EXERCISE DETAILS: Below are records; please set down exactly the lines from the first through the one containing "when the image".

##########

(** X8. The exit status of subir2.py follows its checks in order: [2]
    without a credential, without a workspace or without a project, [1]
    when the home directory of a [~] image path cannot be determined, [3]
    when the image path, expanded and made absolute, is not a regular
    file, [4], [5], [6] when the client, the workspace or the project
    cannot be obtained, each without any upload call; otherwise exactly
    one upload call is made, and the status is [7] when it raises or when
    the [image] entry of its answer is not a dictionary, and [0] in every
    other case.  A command line that [argparse] refuses ends with status
    [2], a request for help with status [0], neither doing anything
    else. *)
Theorem subir2_exit_status (w : world) (a : subir2.argv) :
  match early_exit w a with
  | Some c =>
      exit_status (run (subir2.main w a)).1 = c ∧
      uploads (run (subir2.main w a)).2 = []
  | None =>
      ∃ kw, uploads (run (subir2.main w a)).2 = [kw] ∧
            exit_status (run (subir2.main w a)).1 =
              upload_exit (client_upload (remote w) 0 kw)
  end ∧
  run (subir2.cli w (subir2.Accepted a)) = run (subir2.main w a) ∧
  (∀ usage message,
     run (subir2.cli w (subir2.Refused usage message)) =
       (Exit 2, [EStderr usage; EStderr message])) ∧
  (∀ text, run (subir2.cli w (subir2.Help text)) = (Exit 0, [EStdout text])).
Proof.
  split; [|by repeat split].
  unfold early_exit. cbv zeta beta.
  change (match subir2.flag_workspace a with
          | Some s => Some s
          | None => environ w !! "ROBOFLOW_WORKSPACE"
          end) with (subir2.workspace (subir2.parse_args w a)).
  change (match subir2.flag_project a with
          | Some s => Some s
          | None => environ w !! "ROBOFLOW_PROJECT"
          end) with (subir2.project (subir2.parse_args w a)).
  change (subir2.flag_image a) with (subir2.image (subir2.parse_args w a)).
  unfold run, subir2.main, subir2.get_api_key.
  fold (credential w). generalize (subir2.parse_args w a). intros args.
  py_step.
  destruct (Py.truthy (credential w)); simpl; [|by split].
  destruct (Py.truthy (subir2.workspace args)); simpl; [|by split].
  destruct (Py.truthy (subir2.project args)); simpl; [|by split].
  destruct (expanduser w _) as [ex|]; simpl; [|by split].
  destruct (exists_ (root w) _) eqn:He; simpl.
  2:{ rewrite (is_file_exists _ _ He). by split. }
  destruct (is_file (root w) _); simpl; [|by split].
  destruct (client_init (remote w) _) as [?|[]]; simpl; [by split|].
  destruct (client_workspace (remote w) _) as [?|?]; simpl; [by split|].
  destruct (client_project (remote w) _) as [?|[]]; simpl; [by split|].
  destruct (Py.truthy (subir2.batch_name args)); simpl;
  destruct (Py.truthy (subir2.split args)); simpl;
  destruct (subir2.nonempty_list (subir2.tags args)); simpl;
  destruct (subir2.sequence_number args); simpl;
  destruct (client_upload (remote w) 0 _) as [?|[?|? il l|? ?]] eqn:Hans;
    simpl;
  try (destruct (Py.truthy (Py.or_ il l)); simpl);
  (eexists; split; [reflexivity|]; rewrite Hans; reflexivity).
Qed.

##########

EXERCISE RESPONSE:
(** X8. The exit status of subir2.py follows its checks in order: [2]
    without a credential, without a workspace or without a project, [1]
    when the home directory of a [~] image path cannot be determined, [3]
    when the image path, expanded and made absolute, is not a regular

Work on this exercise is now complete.